RECORDS SHOWN:
────────

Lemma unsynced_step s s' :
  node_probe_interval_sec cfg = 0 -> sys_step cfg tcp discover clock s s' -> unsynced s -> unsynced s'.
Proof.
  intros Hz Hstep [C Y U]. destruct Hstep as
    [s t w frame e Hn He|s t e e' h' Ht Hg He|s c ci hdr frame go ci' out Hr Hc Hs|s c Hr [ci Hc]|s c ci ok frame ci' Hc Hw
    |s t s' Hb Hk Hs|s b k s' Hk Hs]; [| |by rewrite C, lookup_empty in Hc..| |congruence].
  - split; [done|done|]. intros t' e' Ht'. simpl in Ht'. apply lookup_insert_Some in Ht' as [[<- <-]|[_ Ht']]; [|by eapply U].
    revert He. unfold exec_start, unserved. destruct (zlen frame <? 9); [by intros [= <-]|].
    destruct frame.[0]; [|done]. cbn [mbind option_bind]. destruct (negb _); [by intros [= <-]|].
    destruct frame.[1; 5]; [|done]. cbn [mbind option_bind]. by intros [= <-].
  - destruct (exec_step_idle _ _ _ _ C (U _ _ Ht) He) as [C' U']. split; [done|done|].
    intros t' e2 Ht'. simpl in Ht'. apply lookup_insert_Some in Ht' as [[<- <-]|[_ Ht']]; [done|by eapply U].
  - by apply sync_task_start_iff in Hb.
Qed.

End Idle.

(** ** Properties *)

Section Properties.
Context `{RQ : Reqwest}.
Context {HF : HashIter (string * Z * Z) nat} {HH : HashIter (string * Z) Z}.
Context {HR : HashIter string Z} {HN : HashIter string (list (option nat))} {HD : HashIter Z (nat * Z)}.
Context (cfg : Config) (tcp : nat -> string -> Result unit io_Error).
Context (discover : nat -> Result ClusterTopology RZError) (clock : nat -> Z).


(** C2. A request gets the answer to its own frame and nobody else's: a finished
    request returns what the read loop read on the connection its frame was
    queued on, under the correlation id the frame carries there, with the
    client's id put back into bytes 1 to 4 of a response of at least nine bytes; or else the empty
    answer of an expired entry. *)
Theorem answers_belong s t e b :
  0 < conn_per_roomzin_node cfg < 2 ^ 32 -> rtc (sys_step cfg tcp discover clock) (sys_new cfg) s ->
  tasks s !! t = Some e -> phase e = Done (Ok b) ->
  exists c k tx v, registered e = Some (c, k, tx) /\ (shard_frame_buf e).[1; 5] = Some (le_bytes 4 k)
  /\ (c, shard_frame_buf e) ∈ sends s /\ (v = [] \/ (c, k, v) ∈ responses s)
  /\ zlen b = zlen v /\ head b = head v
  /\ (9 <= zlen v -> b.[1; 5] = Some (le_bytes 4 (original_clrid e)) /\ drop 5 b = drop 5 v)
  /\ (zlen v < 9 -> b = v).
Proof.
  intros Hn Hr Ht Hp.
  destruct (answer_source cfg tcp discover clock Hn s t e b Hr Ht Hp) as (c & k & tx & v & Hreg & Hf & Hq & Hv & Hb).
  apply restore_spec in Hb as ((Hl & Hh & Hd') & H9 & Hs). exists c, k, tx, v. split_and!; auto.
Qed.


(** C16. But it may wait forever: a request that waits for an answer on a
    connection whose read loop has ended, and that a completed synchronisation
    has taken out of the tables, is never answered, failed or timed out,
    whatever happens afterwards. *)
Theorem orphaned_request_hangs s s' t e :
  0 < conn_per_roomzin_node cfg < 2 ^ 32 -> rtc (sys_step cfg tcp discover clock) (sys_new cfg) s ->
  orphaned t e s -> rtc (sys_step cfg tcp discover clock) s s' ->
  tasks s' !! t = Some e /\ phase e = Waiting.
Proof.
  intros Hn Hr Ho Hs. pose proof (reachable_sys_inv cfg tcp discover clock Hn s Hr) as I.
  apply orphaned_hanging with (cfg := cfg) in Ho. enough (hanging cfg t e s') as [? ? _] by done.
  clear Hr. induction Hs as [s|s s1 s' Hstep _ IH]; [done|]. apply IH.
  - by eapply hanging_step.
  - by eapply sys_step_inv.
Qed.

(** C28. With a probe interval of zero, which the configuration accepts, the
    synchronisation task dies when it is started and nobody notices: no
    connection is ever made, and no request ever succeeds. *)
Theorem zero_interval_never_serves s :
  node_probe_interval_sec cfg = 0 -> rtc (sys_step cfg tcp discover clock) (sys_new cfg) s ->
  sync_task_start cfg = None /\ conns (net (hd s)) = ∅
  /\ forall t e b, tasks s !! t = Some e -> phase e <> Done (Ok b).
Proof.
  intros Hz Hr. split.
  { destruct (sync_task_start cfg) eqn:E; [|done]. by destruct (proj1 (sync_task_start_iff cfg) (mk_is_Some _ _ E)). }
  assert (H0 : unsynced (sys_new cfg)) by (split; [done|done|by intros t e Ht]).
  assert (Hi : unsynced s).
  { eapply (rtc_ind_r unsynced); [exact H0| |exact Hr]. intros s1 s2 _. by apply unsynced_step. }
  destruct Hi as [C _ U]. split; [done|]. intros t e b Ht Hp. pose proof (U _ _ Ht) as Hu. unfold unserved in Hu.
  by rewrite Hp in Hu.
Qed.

────────

WHAT IS EXPECTED: Your response should consist of the listing, reproduced exactly.

RESULT BELOW:
Lemma unsynced_step s s' :
  node_probe_interval_sec cfg = 0 -> sys_step cfg tcp discover clock s s' -> unsynced s -> unsynced s'.
Proof.
  intros Hz Hstep [C Y U]. destruct Hstep as
    [s t w frame e Hn He|s t e e' h' Ht Hg He|s c ci hdr frame go ci' out Hr Hc Hs|s c Hr [ci Hc]|s c ci ok frame ci' Hc Hw
    |s t s' Hb Hk Hs|s b k s' Hk Hs]; [| |by rewrite C, lookup_empty in Hc..| |congruence].
  - split; [done|done|]. intros t' e' Ht'. simpl in Ht'. apply lookup_insert_Some in Ht' as [[<- <-]|[_ Ht']]; [|by eapply U].
    revert He. unfold exec_start, unserved. destruct (zlen frame <? 9); [by intros [= <-]|].
    destruct frame.[0]; [|done]. cbn [mbind option_bind]. destruct (negb _); [by intros [= <-]|].
    destruct frame.[1; 5]; [|done]. cbn [mbind option_bind]. by intros [= <-].
  - destruct (exec_step_idle _ _ _ _ C (U _ _ Ht) He) as [C' U']. split; [done|done|].
    intros t' e2 Ht'. simpl in Ht'. apply lookup_insert_Some in Ht' as [[<- <-]|[_ Ht']]; [done|by eapply U].
  - by apply sync_task_start_iff in Hb.
Qed.

End Idle.

(** ** Properties *)

Section Properties.
Context `{RQ : Reqwest}.
Context {HF : HashIter (string * Z * Z) nat} {HH : HashIter (string * Z) Z}.
Context {HR : HashIter string Z} {HN : HashIter string (list (option nat))} {HD : HashIter Z (nat * Z)}.
Context (cfg : Config) (tcp : nat -> string -> Result unit io_Error).
Context (discover : nat -> Result ClusterTopology RZError) (clock : nat -> Z).


(** C2. A request gets the answer to its own frame and nobody else's: a finished
    request returns what the read loop read on the connection its frame was
    queued on, under the correlation id the frame carries there, with the
    client's id put back into bytes 1 to 4 of a response of at least nine bytes; or else the empty
    answer of an expired entry. *)
Theorem answers_belong s t e b :
  0 < conn_per_roomzin_node cfg < 2 ^ 32 -> rtc (sys_step cfg tcp discover clock) (sys_new cfg) s ->
  tasks s !! t = Some e -> phase e = Done (Ok b) ->
  exists c k tx v, registered e = Some (c, k, tx) /\ (shard_frame_buf e).[1; 5] = Some (le_bytes 4 k)
  /\ (c, shard_frame_buf e) ∈ sends s /\ (v = [] \/ (c, k, v) ∈ responses s)
  /\ zlen b = zlen v /\ head b = head v
  /\ (9 <= zlen v -> b.[1; 5] = Some (le_bytes 4 (original_clrid e)) /\ drop 5 b = drop 5 v)
  /\ (zlen v < 9 -> b = v).
Proof.
  intros Hn Hr Ht Hp.
  destruct (answer_source cfg tcp discover clock Hn s t e b Hr Ht Hp) as (c & k & tx & v & Hreg & Hf & Hq & Hv & Hb).
  apply restore_spec in Hb as ((Hl & Hh & Hd') & H9 & Hs). exists c, k, tx, v. split_and!; auto.
Qed.


(** C16. But it may wait forever: a request that waits for an answer on a
    connection whose read loop has ended, and that a completed synchronisation
    has taken out of the tables, is never answered, failed or timed out,
    whatever happens afterwards. *)
Theorem orphaned_request_hangs s s' t e :
  0 < conn_per_roomzin_node cfg < 2 ^ 32 -> rtc (sys_step cfg tcp discover clock) (sys_new cfg) s ->
  orphaned t e s -> rtc (sys_step cfg tcp discover clock) s s' ->
  tasks s' !! t = Some e /\ phase e = Waiting.
Proof.
  intros Hn Hr Ho Hs. pose proof (reachable_sys_inv cfg tcp discover clock Hn s Hr) as I.
  apply orphaned_hanging with (cfg := cfg) in Ho. enough (hanging cfg t e s') as [? ? _] by done.
  clear Hr. induction Hs as [s|s s1 s' Hstep _ IH]; [done|]. apply IH.
  - by eapply hanging_step.
  - by eapply sys_step_inv.
Qed.

(** C28. With a probe interval of zero, which the configuration accepts, the
    synchronisation task dies when it is started and nobody notices: no
    connection is ever made, and no request ever succeeds. *)
Theorem zero_interval_never_serves s :
  node_probe_interval_sec cfg = 0 -> rtc (sys_step cfg tcp discover clock) (sys_new cfg) s ->
  sync_task_start cfg = None /\ conns (net (hd s)) = ∅
  /\ forall t e b, tasks s !! t = Some e -> phase e <> Done (Ok b).
Proof.
  intros Hz Hr. split.
  { destruct (sync_task_start cfg) eqn:E; [|done]. by destruct (proj1 (sync_task_start_iff cfg) (mk_is_Some _ _ E)). }
  assert (H0 : unsynced (sys_new cfg)) by (split; [done|done|by intros t e Ht]).
  assert (Hi : unsynced s).
  { eapply (rtc_ind_r unsynced); [exact H0| |exact Hr]. intros s1 s2 _. by apply unsynced_step. }
  destruct Hi as [C _ U]. split; [done|]. intros t e b Ht Hp. pose proof (U _ _ Ht) as Hu. unfold unserved in Hu.
  by rewrite Hp in Hu.
Qed.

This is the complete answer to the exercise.